Brain vacuole analysis

For analysis of brain vacuolization, 30-days-aged fly heads were fixed in 4% paraformaldehyde (Electron Microscopy Sciences) and were processed for paraffin sections as described32. Embedded paraffin was cut into 4 um-thick coronal sections. These sections were stained with hematoxylin and eosin (Vector laboratories). For quantification of vacuole phenotypes in the fly head section, we measured the area of the vacuoles in the cell body region using ImageJ. Five to ten hemispheres were analyzed for each genotype. For the pharmacological approach of the brain vacuole analysis, either MB or PBS was added to fly food at 100 nM concentration.


Third instar larvae were dissected in PBS, fixed in 4% formaldehyde (Ted Pella) in PBS for about 15 minutes and washed 3x in 0.1% Triton X-100 in PBS. FITC-conjugated anti-HRP (Jackson ImmunoResearch Laboratories) were used at 1:100 and were incubated for about 1.5 hours at room temperature.
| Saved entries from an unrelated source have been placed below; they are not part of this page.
Lemma pending_entries_are_never_removed_witness :
  let item1 := {| payload := request 1 "eth_accounts"; cb := HostCb 1 |} in
  let p := set_requests {[ 1%Z := item1 ]} fresh in
  requests p !! 1%Z = Some item1 /\
  (forall a, is_Some (requests (snd (fst (act a p))) !! 1%Z)).
Proof.
  split; [reflexivity|].
  exact (proj1 (proj2
    (pending_entries_are_never_removed
       (set_requests
          {[ 1%Z := {| payload := request 1 "eth_accounts"; cb := HostCb 1 |} ]}
          fresh)
       1%Z {| payload := request 1 "eth_accounts"; cb := HostCb 1 |} eq_refl))).
Defined.

(** C2 as the specification words it does not hold.  One request is sent and
    answered twice: its callback is called twice, and after both answers its
    entry is still in [requests]. *)
Lemma second_response_calls_back_again :
  let item1 := {| payload := request 1 "eth_accounts"; cb := HostCb 1 |} in
  let r := answer 1 (JArr [JStr "0xabc"]) in
  let acts := [CallSendAsync (payload item1) (cb item1);
               Deliver (from_portis PT_GREEN_LIGHT None);
               Deliver (from_portis PT_RESPONSE (Some r));
               Deliver (from_portis PT_RESPONSE (Some r))] in
  snd (run acts fresh) =
    [PostMessage PT_HANDLE_REQUEST (payload item1);
     Invoke (HostCb 1) None (Some r);
     Invoke (HostCb 1) None (Some r)] /\
  requests (fst (run acts fresh)) !! 1%Z = Some item1.
Proof. split; reflexivity. Qed.

(** ** [send] and the session fields *)

Lemma send_eth_accounts q p :
  Payload.method q = "eth_accounts" ->
  send q p =
  (Returned {| RpcResult.id := Payload.id q;
               RpcResult.jsonrpc := Payload.jsonrpc q;
               RpcResult.result :=
                 if js_truthy (account p) then JArr [account p] else JArr [] |},
   p, []).
Proof. intros Hm. unfold send. rewrite Hm. reflexivity. Qed.

Lemma send_eth_coinbase q p :
  Payload.method q = "eth_coinbase" ->
  send q p =
  (Returned {| RpcResult.id := Payload.id q;
               RpcResult.jsonrpc := Payload.jsonrpc q;
               RpcResult.result := account p |}, p, []).
Proof. intros Hm. unfold send. rewrite Hm. reflexivity. Qed.

Lemma send_net_version q p :
  Payload.method q = "net_version" ->
  send q p =
  (Returned {| RpcResult.id := Payload.id q;
               RpcResult.jsonrpc := Payload.jsonrpc q;
               RpcResult.result := network p |}, p, []).
Proof. intros Hm. unfold send. rewrite Hm. reflexivity. Qed.

Lemma account_query_not_net_version method :
  is_account_query method = true -> String.eqb method "net_version" = false.
Proof.
  unfold is_account_query. intros H. apply orb_true_iff in H.
  destruct H as [H|H]; apply String.eqb_eq in H; subst; reflexivity.
Qed.

Lemma on_user_denied_session evt p o p' l :
  on_user_denied evt p = (o, p', l) ->
  account p' = account p /\ network p' = network p.
Proof.
  intros Hrun. destruct (id_truthy (denied_id evt)) eqn:Htr.
  - destruct (denied_id evt) as [i|] eqn:Hid; [|discriminate].
    simpl in Htr. destruct (Z.eqb_spec i 0) as [|Hnz]; [discriminate|].
    destruct (requests p !! i) as [e|] eqn:He.
    + rewrite (on_user_denied_known evt i e p Hid Hnz He) in Hrun.
      destruct (throws_on_error (cb e));
        injection Hrun as _ <- _; split; reflexivity.
    + rewrite on_user_denied_unknown in Hrun.
      * injection Hrun as _ <- _. split; reflexivity.
      * rewrite Hid. simpl. destruct (Z.eqb_spec i 0); done.
      * intros j Hj. congruence.
  - rewrite (on_user_denied_broadcast evt p Htr) in Hrun.
    destruct (snd (denied_until_throw (queue p)));
      injection Hrun as _ <- _; split; reflexivity.
Qed.

(** C9, as the code has it.  A response to a pending account query
    ([eth_accounts] or [eth_coinbase]) whose result can be indexed sets
    [account] to [result[0]] and leaves [network]; a response to a pending
    [net_version] sets [network] to the result and leaves [account].  The
    synchronous [send] then serves the new value: [eth_coinbase] returns the
    account, [eth_accounts] the account in a list, or the empty list when the
    account is falsy, [net_version] the network.  A denial sets neither
    field, whatever it carries: the fields are written in the response case
    alone. *)
Theorem response_sets_session
    (evt : MessageEvent) (p : PortisProvider) (r : Response.t) (i : Z) (e : Item) :
  origin evt = portisClient p ->
  msgType (data evt) = PT_RESPONSE ->
  response (data evt) = Some r ->
  Response.id r = Some i ->
  requests p !! i = Some e ->
  (forall v,
     is_account_query (Payload.method (payload e)) = true ->
     js_index0 (Response.result r) = Some v ->
     exists p',
       listen evt p =
         (Returned tt, p', Invoke (cb e) None (Some r) :: posts (queue p)) /\
       account p' = v /\ network p' = network p /\
       (forall q, Payload.method q = "eth_coinbase" ->
          send q p' =
          (Returned {| RpcResult.id := Payload.id q;
                       RpcResult.jsonrpc := Payload.jsonrpc q;
                       RpcResult.result := v |}, p', [])) /\
       (forall q, Payload.method q = "eth_accounts" ->
          send q p' =
          (Returned {| RpcResult.id := Payload.id q;
                       RpcResult.jsonrpc := Payload.jsonrpc q;
                       RpcResult.result :=
                         if js_truthy v then JArr [v] else JArr [] |}, p', []))) /\
  (Payload.method (payload e) = "net_version" ->
     exists p',
       listen evt p =
         (Returned tt, p', Invoke (cb e) None (Some r) :: posts (queue p)) /\
       network p' = Response.result r /\ account p' = account p /\
       (forall q, Payload.method q = "net_version" ->
          send q p' =
          (Returned {| RpcResult.id := Payload.id q;
                       RpcResult.jsonrpc := Payload.jsonrpc q;
                       RpcResult.result := Response.result r |}, p', []))) /\
  (forall evt' o p' l,
     msgType (data evt') = PT_USER_DENIED ->
     listen evt' p = (o, p', l) ->
     account p' = account p /\ network p' = network p).
Proof.
  intros Ho Ht Hr Hid He.
  assert (listen evt p = on_response evt p) as Hl.
  { rewrite listen_portis by exact Ho. unfold switch_msgType.
    rewrite Ht. reflexivity. }
  rewrite Hl, (on_response_known evt r i e p Hr Hid He).
  split; [|split].
  - intros v Hq Hv. unfold session_after.
    rewrite Hq, Hv, (account_query_not_net_version _ Hq). simpl.
    exists (drained (set_account v p)). repeat split.
    + intros q Hm. rewrite (send_eth_coinbase q _ Hm). reflexivity.
    + intros q Hm. rewrite (send_eth_accounts q _ Hm). reflexivity.
  - intros Hm. unfold session_after. rewrite Hm. simpl.
    exists (drained (set_network (Response.result r) p)). repeat split.
    intros q Hq. rewrite (send_net_version q _ Hq). reflexivity.
  - intros evt' o p' l Ht' Hrun.
    destruct (String.eqb_spec (origin evt') (portisClient p)) as [Ho'|Ho'].
    + rewrite listen_portis in Hrun by exact Ho'.
      unfold switch_msgType in Hrun. rewrite Ht' in Hrun. simpl in Hrun.
      exact (on_user_denied_session evt' p o p' l Hrun).
    + rewrite listen_foreign in Hrun by exact Ho'.
      injection Hrun as _ <- _. split; reflexivity.
Qed.

Lemma response_sets_session_witness :
  let item1 := {| payload := request 1 "eth_accounts"; cb := HostCb 1 |} in
  let p := set_requests {[ 1%Z := item1 ]} fresh in
  let r := answer 1 (JArr [JStr "0xabc"]) in
  let evt := from_portis PT_RESPONSE (Some r) in
  (requests p !! 1%Z = Some item1 /\
   js_index0 (Response.result r) = Some (JStr "0xabc")) /\
  exists p',
    listen evt p = (Returned tt, p', Invoke (HostCb 1) None (Some r) :: posts (queue p)) /\
    account p' = JStr "0xabc" /\ network p' = network p /\
    (forall q, Payload.method q = "eth_coinbase" ->
       send q p' =
       (Returned {| RpcResult.id := Payload.id q;
                    RpcResult.jsonrpc := Payload.jsonrpc q;
                    RpcResult.result := JStr "0xabc" |}, p', [])) /\
    (forall q, Payload.method q = "eth_accounts" ->
       send q p' =
       (Returned {| RpcResult.id := Payload.id q;
                    RpcResult.jsonrpc := Payload.jsonrpc q;
                    RpcResult.result := JArr [JStr "0xabc"] |}, p', [])).
Proof.
  split; [split; reflexivity|].
  exact (proj1
    (response_sets_session
       (from_portis PT_RESPONSE (Some (answer 1 (JArr [JStr "0xabc"]))))
       (set_requests
          {[ 1%Z := {| payload := request 1 "eth_accounts"; cb := HostCb 1 |} ]}
          fresh)
       (answer 1 (JArr [JStr "0xabc"])) 1%Z
       {| payload := request 1 "eth_accounts"; cb := HostCb 1 |}
       eq_refl eq_refl eq_refl eq_refl eq_refl)
    (JStr "0xabc") eq_refl eq_refl).
Defined.

(** C9 as the specification words it does not hold for a denial.  The account
    query 1 is pending and is denied by a message that carries a result: the
    account stays [null], and [send] of [eth_accounts] still returns the
    empty list. *)
Lemma denial_does_not_set_account :
  let item1 := {| payload := request 1 "eth_accounts"; cb := HostCb 1 |} in
  let p := fst (run [CallSendAsync (payload item1) (cb item1);
                     Deliver (from_portis PT_GREEN_LIGHT None)] fresh) in
  let evt := from_portis PT_USER_DENIED (Some (answer 1 (JArr [JStr "0xdef"]))) in
  requests p !! 1%Z = Some item1 /\
  listen evt p = (Returned tt, p, [Invoke (HostCb 1) (Some denial) None]) /\
  js_index0 (JArr [JStr "0xdef"]) = Some (JStr "0xdef") /\
  account p = JNull /\
  fst (fst (send (request 9 "eth_accounts") p)) =
    Returned {| RpcResult.id := 9; RpcResult.jsonrpc := "2.0";
                RpcResult.result := JArr [] |}.
Proof. repeat split. Qed.

(** C7. [send] answers four methods from the fields of the provider and
    leaves it untouched for the first three: [eth_accounts] with the account
    in a list (the empty list while the account is falsy), [eth_coinbase]
    with the account, [net_version] with the network.  [eth_uninstallFilter]
    is answered [true] after the request was handed to [sendAsync] with the
    callback [_ => _]: it is queued, and posted at once when the iframe is
    ready.  Every other method raises the error that names it; nothing is
    queued or posted and the provider is as it was. *)
Theorem send_serves_allow_list (q : Payload.t) (p : PortisProvider) :
  let reply result :=
    {| RpcResult.id := Payload.id q; RpcResult.jsonrpc := Payload.jsonrpc q;
       RpcResult.result := result |} in
  (Payload.method q = "eth_accounts" ->
   send q p =
   (Returned (reply (if js_truthy (account p) then JArr [account p] else JArr [])),
    p, [])) /\
  (Payload.method q = "eth_coinbase" ->
   send q p = (Returned (reply (account p)), p, [])) /\
  (Payload.method q = "net_version" ->
   send q p = (Returned (reply (network p)), p, [])) /\
  (Payload.method q = "eth_uninstallFilter" ->
   send q p =
   let p1 := pushed {| payload := q; cb := IdentityCb |} p in
   if iframeReady p
   then (Returned (reply (JBool true)), drained p1, posts (queue p1))
   else (Returned (reply (JBool true)), p1, [])) /\
  (Payload.method q <> "eth_accounts" ->
   Payload.method q <> "eth_coinbase" ->
   Payload.method q <> "net_version" ->
   Payload.method q <> "eth_uninstallFilter" ->
   send q p = (Thrown (unsupported (Payload.method q)), p, [])).
Proof.
  intros reply. repeat split.
  - apply send_eth_accounts.
  - apply send_eth_coinbase.
  - apply send_net_version.
  - intros Hm. unfold send, sendAsync. rewrite Hm. simpl.
    unfold bind at 1. unfold bind at 1. rewrite enqueue_spec.
    destruct (iframeReady p); simpl; rewrite ?app_nil_r; reflexivity.
  - intros H1 H2 H3 H4. unfold send.
    destruct (String.eqb_spec (Payload.method q) "eth_accounts"); [done|].
    destruct (String.eqb_spec (Payload.method q) "eth_coinbase"); [done|].
    destruct (String.eqb_spec (Payload.method q) "net_version"); [done|].
    destruct (String.eqb_spec (Payload.method q) "eth_uninstallFilter"); [done|].
    reflexivity.
Qed.

(** C8. The constructor raises in two cases and in no other: the page is not
    on localhost and [apiKey] is missing, or [infuraApiKey] and
    [providerNodeUrl] are both given (an option counts as given when it is a
    non-empty string, which is how the code tests it).  When it raises, the
    fields are still the initial ones and no iframe was asked for; otherwise
    it returns after asking for the iframe and installing the listener. *)
Theorem constructor_throws_on_bad_options (isLocalhost : bool) (opts : Opts) :
  let bad :=
    (negb isLocalhost && negb (provided (apiKey opts))) ||
    (provided (infuraApiKey opts) && provided (providerNodeUrl opts)) in
  (bad = true ->
   exists e, new_PortisProvider isLocalhost opts = (Thrown e, fresh, [])) /\
  (bad = false ->
   exists p,
     new_PortisProvider isLocalhost opts =
     (Returned tt, p, [CreateIframe; AddMessageListener])).
Proof.
  unfold new_PortisProvider, constructor.
  destruct isLocalhost, (provided (apiKey opts)),
    (provided (infuraApiKey opts)), (provided (providerNodeUrl opts));
    simpl; split; intros Hbad; try discriminate; eexists; reflexivity.
Qed.

(** ** The scenarios of the README and of the protocol, run *)

(** A request sent before the green light is posted once when it comes, and
    is then in [requests] and no longer queued. *)
Example queued_request_is_posted_once :
  let item1 := {| payload := request 1 "eth_accounts"; cb := HostCb 1 |} in
  let acts := [CallSendAsync (payload item1) (cb item1);
               Deliver (from_portis PT_GREEN_LIGHT None)] in
  snd (run acts fresh) = [PostMessage PT_HANDLE_REQUEST (payload item1)] /\
  requests (fst (run acts fresh)) !! 1%Z = Some item1 /\
  queue (fst (run acts fresh)) = [].
Proof. repeat split. Qed.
Laval samples were mounted in SlowFade Antifade kit (Invitrogen). Confocal images were collected from OLYMPUS FLUOVIEW FV-1000 confocal microscopes SP2 equipped with 40x UPlans FL N inverted oil lens. OLYMPUS Fluoview software was used to capture, process, and analyze the images. Analysis of the NMJ was performed essentially as described34.

Crawling assay

Wandering 3rd instar larvae were briefly washed with PBS to remove residual fly food. Larvae were dried for a short time on clean filter paper and were placed on a 2% agar-grape juice coated petri dish. Each genotype was allowed to crawl freely for 90 sec. To quantify the crawling distance, we drew lines to track crawled larvae and measured the distance using Image J software. Approximately 10–20 animals were tested for each genotype.